- Work item -
Repeat exactly the lines of the entries below from the one with "Definition with_retried n" through the one with "let r := gen_request", both ends included, and nothing else.

- Data -
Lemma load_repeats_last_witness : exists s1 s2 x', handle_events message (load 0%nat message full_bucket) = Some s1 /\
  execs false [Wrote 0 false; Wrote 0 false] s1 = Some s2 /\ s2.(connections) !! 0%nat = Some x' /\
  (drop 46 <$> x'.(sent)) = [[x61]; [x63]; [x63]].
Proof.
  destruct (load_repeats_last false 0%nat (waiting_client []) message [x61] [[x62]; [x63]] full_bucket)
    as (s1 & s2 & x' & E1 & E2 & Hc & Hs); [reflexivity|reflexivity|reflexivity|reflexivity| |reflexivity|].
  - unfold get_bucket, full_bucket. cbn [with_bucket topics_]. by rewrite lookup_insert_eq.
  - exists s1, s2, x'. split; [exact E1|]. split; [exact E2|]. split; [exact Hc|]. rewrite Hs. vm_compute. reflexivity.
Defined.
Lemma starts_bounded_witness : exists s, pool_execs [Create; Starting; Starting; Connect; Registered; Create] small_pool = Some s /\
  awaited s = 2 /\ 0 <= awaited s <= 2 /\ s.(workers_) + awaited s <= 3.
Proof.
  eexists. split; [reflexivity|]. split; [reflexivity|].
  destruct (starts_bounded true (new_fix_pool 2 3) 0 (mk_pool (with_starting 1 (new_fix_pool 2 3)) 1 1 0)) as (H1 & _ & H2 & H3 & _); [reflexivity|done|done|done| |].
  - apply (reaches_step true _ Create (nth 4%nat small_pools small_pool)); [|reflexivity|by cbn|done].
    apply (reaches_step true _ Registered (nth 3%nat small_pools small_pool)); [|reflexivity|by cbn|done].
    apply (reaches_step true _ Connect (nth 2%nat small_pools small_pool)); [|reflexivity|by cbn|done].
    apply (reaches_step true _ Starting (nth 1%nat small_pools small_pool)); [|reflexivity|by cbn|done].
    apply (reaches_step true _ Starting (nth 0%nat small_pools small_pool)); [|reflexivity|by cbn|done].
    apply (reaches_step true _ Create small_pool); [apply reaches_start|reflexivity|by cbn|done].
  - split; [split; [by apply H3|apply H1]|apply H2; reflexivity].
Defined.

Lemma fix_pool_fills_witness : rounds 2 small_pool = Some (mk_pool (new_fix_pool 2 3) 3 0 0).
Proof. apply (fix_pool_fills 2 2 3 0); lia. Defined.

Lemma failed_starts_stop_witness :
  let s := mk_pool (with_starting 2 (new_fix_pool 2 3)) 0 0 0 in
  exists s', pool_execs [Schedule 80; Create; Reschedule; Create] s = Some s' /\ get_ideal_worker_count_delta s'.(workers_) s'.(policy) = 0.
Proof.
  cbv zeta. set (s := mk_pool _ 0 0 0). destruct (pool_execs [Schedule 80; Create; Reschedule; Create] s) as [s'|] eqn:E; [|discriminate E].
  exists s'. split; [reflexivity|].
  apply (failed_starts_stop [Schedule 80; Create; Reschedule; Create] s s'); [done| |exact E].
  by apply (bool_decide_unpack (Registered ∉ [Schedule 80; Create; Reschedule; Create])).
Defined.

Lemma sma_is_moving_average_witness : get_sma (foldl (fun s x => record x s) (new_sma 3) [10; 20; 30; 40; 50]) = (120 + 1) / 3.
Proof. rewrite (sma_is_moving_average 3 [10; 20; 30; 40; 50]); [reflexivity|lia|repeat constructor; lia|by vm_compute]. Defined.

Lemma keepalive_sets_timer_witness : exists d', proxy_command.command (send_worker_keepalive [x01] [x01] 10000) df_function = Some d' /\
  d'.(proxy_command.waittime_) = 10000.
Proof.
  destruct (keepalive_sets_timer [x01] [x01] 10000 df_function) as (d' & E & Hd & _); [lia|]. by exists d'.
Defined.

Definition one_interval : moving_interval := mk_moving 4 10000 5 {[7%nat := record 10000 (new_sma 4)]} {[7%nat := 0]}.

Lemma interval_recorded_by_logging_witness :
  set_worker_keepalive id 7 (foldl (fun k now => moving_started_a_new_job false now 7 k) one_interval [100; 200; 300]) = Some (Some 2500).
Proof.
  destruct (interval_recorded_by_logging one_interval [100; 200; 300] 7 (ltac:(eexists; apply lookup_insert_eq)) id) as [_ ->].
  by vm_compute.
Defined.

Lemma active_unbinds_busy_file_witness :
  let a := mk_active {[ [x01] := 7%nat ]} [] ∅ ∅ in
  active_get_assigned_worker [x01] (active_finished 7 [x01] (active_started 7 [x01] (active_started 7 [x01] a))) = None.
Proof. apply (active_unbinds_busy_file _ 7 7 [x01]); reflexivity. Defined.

* * *

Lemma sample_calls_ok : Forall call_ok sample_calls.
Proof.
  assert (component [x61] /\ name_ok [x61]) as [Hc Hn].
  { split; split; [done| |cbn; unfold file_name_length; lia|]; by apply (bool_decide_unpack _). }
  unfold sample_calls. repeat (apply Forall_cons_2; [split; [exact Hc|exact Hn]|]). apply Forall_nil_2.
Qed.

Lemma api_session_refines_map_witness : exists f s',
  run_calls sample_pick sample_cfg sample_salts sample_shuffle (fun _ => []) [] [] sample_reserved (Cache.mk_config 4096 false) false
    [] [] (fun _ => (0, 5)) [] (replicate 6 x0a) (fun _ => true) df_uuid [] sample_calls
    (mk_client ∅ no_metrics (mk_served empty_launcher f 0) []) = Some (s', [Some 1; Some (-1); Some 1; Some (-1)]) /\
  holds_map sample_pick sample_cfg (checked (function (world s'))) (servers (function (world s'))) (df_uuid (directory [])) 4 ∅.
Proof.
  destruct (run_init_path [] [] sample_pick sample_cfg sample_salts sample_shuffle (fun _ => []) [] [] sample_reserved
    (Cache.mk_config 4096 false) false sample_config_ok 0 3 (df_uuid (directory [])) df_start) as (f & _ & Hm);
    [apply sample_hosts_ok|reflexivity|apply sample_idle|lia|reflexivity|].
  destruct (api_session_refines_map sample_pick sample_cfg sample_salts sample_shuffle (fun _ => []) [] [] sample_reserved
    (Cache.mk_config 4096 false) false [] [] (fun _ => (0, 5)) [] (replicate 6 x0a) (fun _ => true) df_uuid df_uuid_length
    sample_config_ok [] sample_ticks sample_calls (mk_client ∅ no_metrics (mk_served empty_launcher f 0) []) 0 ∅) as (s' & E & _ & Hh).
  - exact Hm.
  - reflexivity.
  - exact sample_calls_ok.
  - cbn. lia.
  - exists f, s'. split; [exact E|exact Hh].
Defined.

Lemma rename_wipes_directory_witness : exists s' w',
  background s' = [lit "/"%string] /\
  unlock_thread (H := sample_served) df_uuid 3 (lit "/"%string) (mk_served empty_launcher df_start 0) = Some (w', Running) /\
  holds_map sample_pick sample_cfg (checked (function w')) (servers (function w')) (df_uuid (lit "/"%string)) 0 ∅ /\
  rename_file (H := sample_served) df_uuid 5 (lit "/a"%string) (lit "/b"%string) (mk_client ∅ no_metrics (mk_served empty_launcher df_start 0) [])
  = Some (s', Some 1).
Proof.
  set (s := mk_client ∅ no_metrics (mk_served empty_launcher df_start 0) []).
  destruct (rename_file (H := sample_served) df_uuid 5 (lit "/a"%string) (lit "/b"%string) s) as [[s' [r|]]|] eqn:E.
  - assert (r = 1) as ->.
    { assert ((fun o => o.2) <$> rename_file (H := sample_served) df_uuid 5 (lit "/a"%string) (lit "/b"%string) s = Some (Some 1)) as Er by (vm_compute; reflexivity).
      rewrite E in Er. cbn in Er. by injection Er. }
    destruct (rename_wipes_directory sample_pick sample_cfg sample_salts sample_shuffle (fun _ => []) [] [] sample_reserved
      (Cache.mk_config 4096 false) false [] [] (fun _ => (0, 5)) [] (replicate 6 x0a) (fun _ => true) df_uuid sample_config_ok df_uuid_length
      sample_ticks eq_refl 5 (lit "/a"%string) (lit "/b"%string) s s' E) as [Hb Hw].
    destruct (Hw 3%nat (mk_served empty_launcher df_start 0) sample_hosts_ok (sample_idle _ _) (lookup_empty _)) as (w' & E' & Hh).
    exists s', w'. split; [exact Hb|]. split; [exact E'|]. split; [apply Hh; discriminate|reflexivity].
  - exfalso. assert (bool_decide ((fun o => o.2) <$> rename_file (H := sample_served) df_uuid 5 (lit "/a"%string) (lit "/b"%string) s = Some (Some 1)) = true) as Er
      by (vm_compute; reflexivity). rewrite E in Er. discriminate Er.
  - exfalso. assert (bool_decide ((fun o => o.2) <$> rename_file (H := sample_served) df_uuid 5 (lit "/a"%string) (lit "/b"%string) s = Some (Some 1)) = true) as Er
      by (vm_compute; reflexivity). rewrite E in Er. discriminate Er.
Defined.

==

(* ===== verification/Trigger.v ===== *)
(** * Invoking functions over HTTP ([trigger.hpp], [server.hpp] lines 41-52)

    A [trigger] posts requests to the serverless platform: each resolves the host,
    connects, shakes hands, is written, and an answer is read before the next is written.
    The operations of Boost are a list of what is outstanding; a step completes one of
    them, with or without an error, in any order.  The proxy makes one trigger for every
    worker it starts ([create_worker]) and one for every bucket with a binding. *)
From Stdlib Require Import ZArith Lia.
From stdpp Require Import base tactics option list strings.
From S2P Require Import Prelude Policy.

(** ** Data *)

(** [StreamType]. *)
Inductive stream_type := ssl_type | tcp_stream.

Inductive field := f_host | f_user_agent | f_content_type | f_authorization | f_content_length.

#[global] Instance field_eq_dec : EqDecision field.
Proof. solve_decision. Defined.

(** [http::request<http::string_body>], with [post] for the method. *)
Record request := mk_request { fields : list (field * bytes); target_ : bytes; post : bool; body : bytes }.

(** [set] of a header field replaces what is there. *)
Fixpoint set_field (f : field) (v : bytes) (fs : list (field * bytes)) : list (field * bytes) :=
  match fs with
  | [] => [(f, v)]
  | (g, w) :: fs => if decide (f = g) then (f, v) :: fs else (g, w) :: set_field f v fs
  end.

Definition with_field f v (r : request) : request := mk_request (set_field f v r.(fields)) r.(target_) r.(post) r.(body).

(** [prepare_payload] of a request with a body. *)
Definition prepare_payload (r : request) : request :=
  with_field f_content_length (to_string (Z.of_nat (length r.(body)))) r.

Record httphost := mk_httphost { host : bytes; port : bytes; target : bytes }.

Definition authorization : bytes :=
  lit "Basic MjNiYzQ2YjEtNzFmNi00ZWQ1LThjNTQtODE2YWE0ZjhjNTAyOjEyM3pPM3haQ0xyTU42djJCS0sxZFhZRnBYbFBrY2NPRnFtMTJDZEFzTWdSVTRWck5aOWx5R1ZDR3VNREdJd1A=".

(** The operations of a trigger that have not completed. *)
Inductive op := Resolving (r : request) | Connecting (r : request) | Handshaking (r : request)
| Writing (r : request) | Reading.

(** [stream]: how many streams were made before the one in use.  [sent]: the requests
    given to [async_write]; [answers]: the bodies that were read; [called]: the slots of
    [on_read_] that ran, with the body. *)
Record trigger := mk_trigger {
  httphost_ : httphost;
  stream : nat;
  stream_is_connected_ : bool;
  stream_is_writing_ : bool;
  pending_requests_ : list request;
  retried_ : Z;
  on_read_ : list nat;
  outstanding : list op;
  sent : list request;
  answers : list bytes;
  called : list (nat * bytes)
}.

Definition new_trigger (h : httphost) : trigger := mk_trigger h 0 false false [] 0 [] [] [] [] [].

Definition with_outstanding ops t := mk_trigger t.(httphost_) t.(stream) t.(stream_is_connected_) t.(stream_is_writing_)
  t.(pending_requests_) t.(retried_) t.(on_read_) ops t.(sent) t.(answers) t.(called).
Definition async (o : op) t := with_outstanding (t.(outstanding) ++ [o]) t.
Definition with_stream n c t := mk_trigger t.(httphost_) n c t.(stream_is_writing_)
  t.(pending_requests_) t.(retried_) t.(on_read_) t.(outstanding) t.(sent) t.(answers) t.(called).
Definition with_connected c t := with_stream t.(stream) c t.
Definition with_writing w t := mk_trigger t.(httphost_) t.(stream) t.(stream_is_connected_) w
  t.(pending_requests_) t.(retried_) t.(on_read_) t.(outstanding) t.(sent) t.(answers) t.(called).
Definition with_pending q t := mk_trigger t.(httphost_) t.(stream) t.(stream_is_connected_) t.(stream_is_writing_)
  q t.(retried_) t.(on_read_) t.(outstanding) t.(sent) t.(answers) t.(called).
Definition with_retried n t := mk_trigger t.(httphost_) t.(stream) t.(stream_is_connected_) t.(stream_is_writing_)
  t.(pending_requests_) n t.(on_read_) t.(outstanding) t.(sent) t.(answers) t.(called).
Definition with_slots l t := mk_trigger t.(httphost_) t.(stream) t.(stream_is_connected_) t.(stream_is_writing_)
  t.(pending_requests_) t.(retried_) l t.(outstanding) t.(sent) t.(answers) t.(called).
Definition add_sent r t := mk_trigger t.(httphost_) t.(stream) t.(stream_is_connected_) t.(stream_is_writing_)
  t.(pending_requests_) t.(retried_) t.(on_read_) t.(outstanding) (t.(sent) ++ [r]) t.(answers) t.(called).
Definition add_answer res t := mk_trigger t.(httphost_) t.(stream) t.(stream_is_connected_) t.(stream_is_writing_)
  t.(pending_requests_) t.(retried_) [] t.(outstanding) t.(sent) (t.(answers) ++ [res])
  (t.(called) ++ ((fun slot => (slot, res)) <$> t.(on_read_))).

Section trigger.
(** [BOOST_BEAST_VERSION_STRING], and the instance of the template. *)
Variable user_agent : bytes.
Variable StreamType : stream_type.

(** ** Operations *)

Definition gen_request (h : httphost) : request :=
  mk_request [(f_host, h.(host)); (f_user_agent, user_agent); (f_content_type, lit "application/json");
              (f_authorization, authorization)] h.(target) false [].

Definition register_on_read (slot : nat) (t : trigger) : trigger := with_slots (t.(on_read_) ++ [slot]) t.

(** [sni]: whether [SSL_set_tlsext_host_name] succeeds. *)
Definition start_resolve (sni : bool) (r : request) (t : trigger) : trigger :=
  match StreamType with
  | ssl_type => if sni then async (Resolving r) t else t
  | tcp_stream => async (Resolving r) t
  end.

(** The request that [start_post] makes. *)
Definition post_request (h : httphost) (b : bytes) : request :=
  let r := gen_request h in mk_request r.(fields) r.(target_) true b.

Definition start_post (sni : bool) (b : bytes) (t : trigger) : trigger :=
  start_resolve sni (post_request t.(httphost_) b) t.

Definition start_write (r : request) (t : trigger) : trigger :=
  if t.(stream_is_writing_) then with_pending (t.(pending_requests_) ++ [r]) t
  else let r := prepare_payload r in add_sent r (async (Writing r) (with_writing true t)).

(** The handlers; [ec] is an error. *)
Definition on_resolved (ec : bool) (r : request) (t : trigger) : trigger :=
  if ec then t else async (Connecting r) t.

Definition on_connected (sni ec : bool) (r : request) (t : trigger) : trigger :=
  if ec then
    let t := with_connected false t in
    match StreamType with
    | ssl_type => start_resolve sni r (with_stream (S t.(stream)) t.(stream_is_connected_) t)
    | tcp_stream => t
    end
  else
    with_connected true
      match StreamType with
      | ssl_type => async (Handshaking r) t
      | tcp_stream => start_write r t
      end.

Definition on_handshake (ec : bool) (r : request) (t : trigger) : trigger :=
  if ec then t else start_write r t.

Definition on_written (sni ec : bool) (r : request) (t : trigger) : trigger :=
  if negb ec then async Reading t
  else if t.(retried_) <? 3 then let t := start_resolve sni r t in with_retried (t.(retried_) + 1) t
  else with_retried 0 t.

- Reply to the task -
Definition with_retried n t := mk_trigger t.(httphost_) t.(stream) t.(stream_is_connected_) t.(stream_is_writing_)
  t.(pending_requests_) n t.(on_read_) t.(outstanding) t.(sent) t.(answers) t.(called).
Definition with_slots l t := mk_trigger t.(httphost_) t.(stream) t.(stream_is_connected_) t.(stream_is_writing_)
  t.(pending_requests_) t.(retried_) l t.(outstanding) t.(sent) t.(answers) t.(called).
Definition add_sent r t := mk_trigger t.(httphost_) t.(stream) t.(stream_is_connected_) t.(stream_is_writing_)
  t.(pending_requests_) t.(retried_) t.(on_read_) t.(outstanding) (t.(sent) ++ [r]) t.(answers) t.(called).
Definition add_answer res t := mk_trigger t.(httphost_) t.(stream) t.(stream_is_connected_) t.(stream_is_writing_)
  t.(pending_requests_) t.(retried_) [] t.(outstanding) t.(sent) (t.(answers) ++ [res])
  (t.(called) ++ ((fun slot => (slot, res)) <$> t.(on_read_))).

Section trigger.
(** [BOOST_BEAST_VERSION_STRING], and the instance of the template. *)
Variable user_agent : bytes.
Variable StreamType : stream_type.

(** ** Operations *)

Definition gen_request (h : httphost) : request :=
  mk_request [(f_host, h.(host)); (f_user_agent, user_agent); (f_content_type, lit "application/json");
              (f_authorization, authorization)] h.(target) false [].

Definition register_on_read (slot : nat) (t : trigger) : trigger := with_slots (t.(on_read_) ++ [slot]) t.

(** [sni]: whether [SSL_set_tlsext_host_name] succeeds. *)
Definition start_resolve (sni : bool) (r : request) (t : trigger) : trigger :=
  match StreamType with
  | ssl_type => if sni then async (Resolving r) t else t
  | tcp_stream => async (Resolving r) t
  end.

(** The request that [start_post] makes. *)
Definition post_request (h : httphost) (b : bytes) : request :=
  let r := gen_request h in mk_request r.(fields) r.(target_) true b.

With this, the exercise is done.